Nothing is Good and Everything is Precious

by muddy feet mama

Jay is recovering from another lung surgery tonight.  I’m not sure why we thought of it as “small” or “good news.”  When its not making things painfully clear, cancer turns everything on its head.

Six months ago – when I started this blog, in fact – Jay was fresh from his first lung surgery.  That surgery removed a nasty metastasis of his rectal cancer and most of his lower left lobe.  Today he had a much smaller mass (tumor? lymph node? – I forgot to ask) removed from his upper right lung.  It was a bit too close to a major artery so the surgeon couldn’t scrape a perfect margin…  once we recover we have radiation to look forward to.  Good news?  Bad news?  Yes.  Sure.

It is so much work having cancer in your life.

I went to the bookstore today during that 2 hour window Jay was to spend in recovery.  Thought I’d find him a magazine to flip through…  Wanky literary journal?  GQ men’s style manual?  Urban farm porn?  Nah.  I stared at the edgy art mags. I can’t remember why those felt precious to me once.  I have changed.

There was a time when I thought myself a mover and shaker.  I was a rising political star.  I was the queen of the scene.  Now, I just want to stay with my family.  I never want to leave.  I want to be invisible, unknown.  I have nothing to sell.

I started writing to document our family’s exploration into self-sufficiency – not as an expert but as a willing neophyte.  Food is all we talk about; our world revolves around growing it, gleaning it, preserving it and sharing it.  I wish we could enjoy this time with lighter hearts.  I wish its magic could escape the gloom of our tenuous future.

We work towards our stability as a family, raising and collecting food, bringing a sense of meaning to our kids’ lives through good works and honest labor, but it is weighted very heavily by this extra burden, these cancer cells we have to keep chasing.

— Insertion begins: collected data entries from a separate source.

(* ===== verification/Backup.v ===== *)
(** * The backup queue and its consumer

    A transaction is put into a hash of Redis before its balances move and leaves it when its
    records are stored.  services/command/create_balance_transaction_operations_async.go
    writes the entries ([SendTransactionToRedisQueue], [UpdateTransactionBackupOperations]),
    services/command/write_transaction.go hands the records on, and
    bootstrap/redis.consumer.go ([executeCycle], [readMessagesAndProcess], [processMessage],
    [quarantinePoisonRecord]) rebuilds, every 30 minutes, what was left behind, or moves it to
    a quarantine table.  Once a payload is stored its entry is removed ([store_payload]), by the
    process that falls back to the database or by a consumer of the broker ([queue_event]).

    A message is the entry itself or a text that does not decode.  Fields of the hashes carry
    the prefix of the tenant, [tenantKey], the identity without tenants. *)

From Stdlib Require Import ZArith Lia.
From stdpp Require Import base gmap strings list.
From S2P Require Import Prelude Decimals GoStrings Transaction BalanceOps Overdraft MBalance SendValidation.
From S2P Require Import LuaDecimal Idempotency.
From S2P Require Import CacheKeys BalancePlan Enrichment GoTime OperationRecords WritePath Revert CreateTransaction.
Local Open Scope string_scope.
Local Open Scope list_scope.
Local Open Scope Z_scope.

(** ** Operations in Redis *)

Section RedisOperations.
Context {D : DecimalLib} {DT : DecimalText}.

Record OperationRedis := mkOperationRedis {
  or_ID : string; or_TransactionID : string; or_Description : string; or_Type : OpType;
  or_AssetCode : string; or_ChartOfAccounts : string; or_AmountValue : dec;
  or_BalanceAvailable : dec; or_BalanceOnHold : dec; or_BalanceVersion : Z;
  or_BalanceAfterAvailable : dec; or_BalanceAfterOnHold : dec; or_BalanceAfterVersion : Z;
  or_BalanceID : string; or_AccountID : string; or_AccountAlias : string; or_BalanceKey : string;
  or_OrganizationID : string; or_LedgerID : string; or_CreatedAt : Time; or_Route : string;
  or_BalanceAffected : bool; or_Direction : Direction; or_RouteID : option string;
  or_RouteCode : option string; or_RouteDescription : option string;
  or_Metadata : gmap string AnyValue; or_Snapshot : OperationSnapshot }.

Definition ToRedis (op : Operation) : OperationRedis :=
  mkOperationRedis (op_ID op) (op_TransactionID op) (op_Description op) (op_Type op) (op_AssetCode op)
    (op_ChartOfAccounts op) (default dzero (op_Amount op))
    (ob_Available (op_Balance op)) (ob_OnHold (op_Balance op)) (ob_Version (op_Balance op))
    (ob_Available (op_BalanceAfter op)) (ob_OnHold (op_BalanceAfter op)) (ob_Version (op_BalanceAfter op))
    (op_BalanceID op) (op_AccountID op) (op_AccountAlias op) (op_BalanceKey op) (op_OrganizationID op)
    (op_LedgerID op) (op_CreatedAt op) (op_Route op) (op_BalanceAffected op) (op_Direction op)
    (op_RouteID op) (op_RouteCode op) (op_RouteDescription op) (op_Metadata op) (op_Snapshot op).

Definition parseDecimalOrZero (s : string) : dec := default dzero (dparse s).
Definition or_zero (s : string) : string := if bool_decide (s = "") then "0" else s.

Definition OperationFromRedis (r : OperationRedis) : Operation :=
  let before := or_zero (sn_Before (or_Snapshot r)) in
  let after := or_zero (sn_After (or_Snapshot r)) in
  mkOperation (or_ID r) (or_TransactionID r) (or_Description r) (or_Type r) (or_AssetCode r)
    (or_ChartOfAccounts r) (Some (or_AmountValue r))
    (mkOpBalance (or_BalanceAvailable r) (or_BalanceOnHold r) (or_BalanceVersion r) (parseDecimalOrZero before))
    (mkOpBalance (or_BalanceAfterAvailable r) (or_BalanceAfterOnHold r) (or_BalanceAfterVersion r) (parseDecimalOrZero after))
    (or_BalanceID r) (or_AccountID r) (or_AccountAlias r) (or_BalanceKey r) (or_OrganizationID r)
    (or_LedgerID r) (or_CreatedAt r) (or_Route r) (or_RouteID r) (or_Metadata r) (or_BalanceAffected r)
    (or_Direction r) (mkSnapshot before after) (or_RouteCode r) (or_RouteDescription r).

End RedisOperations.

(** ** Messages and stores *)

Section Backup.
Context {D : DecimalLib} {DT : DecimalText} {U : UuidLib} {UP : UuidParse} {C : LibCommons}.
Context (tenantKey : string → string).

(** [Action] is absent in old entries. *)
Record TransactionRedisQueue := mkQueueEntry {
  tq_HeaderID : string; tq_TransactionID : uuid; tq_OrganizationID : uuid; tq_LedgerID : uuid;
  tq_Balances : list BalanceRedis; tq_BalancesAfter : list BalanceRedis; tq_TransactionInput : Transaction;
  tq_TTL : Time; tq_Validate : option Responses; tq_TransactionStatus : TxStatus; tq_Action : option Action;
  tq_TransactionDate : Time; tq_Operations : list OperationRedis }.

Inductive queue_message :=
  | Message (m : TransactionRedisQueue)
  | Undecodable (raw : string).

Record QuarantineRecord := mkQuarantine {
  qr_OrganizationID : uuid; qr_LedgerID : uuid; qr_TransactionID : uuid; qr_RedisKey : string;
  qr_Payload : queue_message; qr_FailureReason : string; qr_Attempts : Z; qr_QuarantinedAt : Time }.

(** How a payload was handed on. *)
Inductive route := ToBroker | ToDatabase.

Record backup := mkBackup {
  bk_queue : gmap string queue_message; bk_attempts : gmap string Z;
  bk_quarantine : gmap string QuarantineRecord; bk_out : list (route * TransactionProcessingPayload) }.

Definition set_queue q (s : backup) : backup := mkBackup q (bk_attempts s) (bk_quarantine s) (bk_out s).
Definition set_attempts a (s : backup) : backup := mkBackup (bk_queue s) a (bk_quarantine s) (bk_out s).
Definition set_quarantine q (s : backup) : backup := mkBackup (bk_queue s) (bk_attempts s) q (bk_out s).
Definition hand_on r p (s : backup) : backup :=
  mkBackup (bk_queue s) (bk_attempts s) (bk_quarantine s) (bk_out s ++ [(r, p)]).

(** A call that would turn [s] into [s'] and return [v]. *)
Definition attempt {A} (a : answer) (s s' : backup) (v : A) : backup * result string A :=
  match a with
  | Answered => (s', Ok v)
  | Refused => (s, Err "refused")
  | AnswerLost => (s', Err "answer lost")
  end.

(** *** The commands of the adapter *)

Definition AddMessageToQueue (a : answer) (key : string) (m : queue_message) (s : backup) : backup * result string unit :=
  attempt a s (set_queue (<[tenantKey key := m]> (bk_queue s)) s) tt.
Definition ReadMessageFromQueue (a : answer) (key : string) (s : backup) : result string queue_message :=
  match a, bk_queue s !! tenantKey key with
  | Answered, Some m => Ok m
  | _, _ => Err "not read"
  end.
Definition RemoveMessageFromQueue (a : answer) (key : string) (s : backup) : backup * result string unit :=
  attempt a s (set_queue (delete (tenantKey key) (bk_queue s)) s) tt.
Definition IncrementBackupAttempt (a : answer) (key : string) (s : backup) : backup * result string Z :=
  let count := default 0 (bk_attempts s !! tenantKey key) + 1 in
  attempt a s (set_attempts (<[tenantKey key := count]> (bk_attempts s)) s) count.
Definition ClearBackupAttempt (a : answer) (key : string) (s : backup) : backup * result string unit :=
  attempt a s (set_attempts (delete (tenantKey key) (bk_attempts s)) s) tt.

(** [Insert] of the quarantine table: ON CONFLICT (redis_key) DO NOTHING. *)
Definition Quarantine_Insert (a : answer) (r : QuarantineRecord) (s : backup) : backup * result string unit :=
  match bk_quarantine s !! qr_RedisKey r with
  | Some _ => attempt a s s tt
  | None => attempt a s (set_quarantine (<[qr_RedisKey r := r]> (bk_quarantine s)) s) tt
  end.

(** *** Entries *)

Definition backup_balance (b : MBalance) : BalanceRedis :=
  mkBalanceRedis (mb_ID b) (mb_Alias b) (mb_Key b) (mb_AccountID b) (mb_AssetCode b) (mb_Available b)
    (mb_OnHold b) (mb_Version b) (mb_AccountType b) (if mb_AllowSending b then 1 else 0)
    (if mb_AllowReceiving b then 1 else 0) DirectionEmpty "" 0 0 "" "".

(** The entries of a transaction with bare aliases. *)
Definition sanitized (input : Transaction) : Transaction :=
  set_entries (SanitizeAccountAliases (src_From (send_Source (tx_Send input))))
    (SanitizeAccountAliases (dst_To (send_Distribute (tx_Send input)))) input.

(** [balances] is [None] before the balances are loaded. *)
Definition SendTransactionToRedisQueue (a : answer) (now : Time) (header : string)
    (organizationID ledgerID transactionID : uuid) (input : Transaction) (validate : Responses)
    (status : TxStatus) (action : Action) (date : Time) (balances : option (list MBalance)) (s : backup)
    : backup * result GoError unit :=
  match rejectInternalScopeBalances (default [] balances) with
  | Err e => (s, Err e)
  | Ok _ =>
      let m := mkQueueEntry header transactionID organizationID ledgerID (backup_balance <$> default [] balances) []
                 (sanitized input) now (Some validate) status (Some action) date [] in
      match AddMessageToQueue a (TransactionInternalKey organizationID ledgerID (uuid_String transactionID)) (Message m) s with
      | (s', Ok _) => (s', Ok tt)
      | (s', Err _) => (s', Err ErrTransactionBackupCacheFailed)
      end
  end.

Definition with_operations (ops : list OperationRedis) (action : option Action) (m : TransactionRedisQueue) : TransactionRedisQueue :=
  mkQueueEntry (tq_HeaderID m) (tq_TransactionID m) (tq_OrganizationID m) (tq_LedgerID m) (tq_Balances m)
    (tq_BalancesAfter m) (tq_TransactionInput m) (tq_TTL m) (tq_Validate m) (tq_TransactionStatus m)
    (match action with Some _ => action | None => tq_Action m end) (tq_TransactionDate m) ops.

Definition UpdateTransactionBackupOperations (read write : answer) (organizationID ledgerID : uuid) (transactionID : string)
    (operations : list Operation) (action : option Action) (s : backup) : backup :=
  let key := TransactionInternalKey organizationID ledgerID transactionID in
  match ReadMessageFromQueue read key s with
  | Ok (Message m) => (AddMessageToQueue write key (Message (with_operations (ToRedis <$> operations) action m)) s).1
  | _ => s
  end.

(** [updateTransactionHash] of the script, on the whole entry: the balances it moved, before and after, replace
    those of the entry.  [blank] is the entry with nothing else. *)
Definition with_balances (before after : list BalanceRedis) (m : TransactionRedisQueue) : TransactionRedisQueue :=
  mkQueueEntry (tq_HeaderID m) (tq_TransactionID m) (tq_OrganizationID m) (tq_LedgerID m) before after
    (tq_TransactionInput m) (tq_TTL m) (tq_Validate m) (tq_TransactionStatus m) (tq_Action m) (tq_TransactionDate m)
    (tq_Operations m).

It has been raining and warm in Northern California.  The garden is splitting its pants.  Soon I will turn the fava cover crop into the soil to rebuild the beds, and start another crop for spring harvest.  The broccoli, cabbage, brussel sprouts and kale are lush, the potatoes seem fine.  I need to get our garlic in – I probably blew that chance, but I’ll try.  And our peas are poking little green fingers out of the ground.  Our kids are doing well, especially considering the stress.  We’re madly in love.

Nothing is good and everything is precious.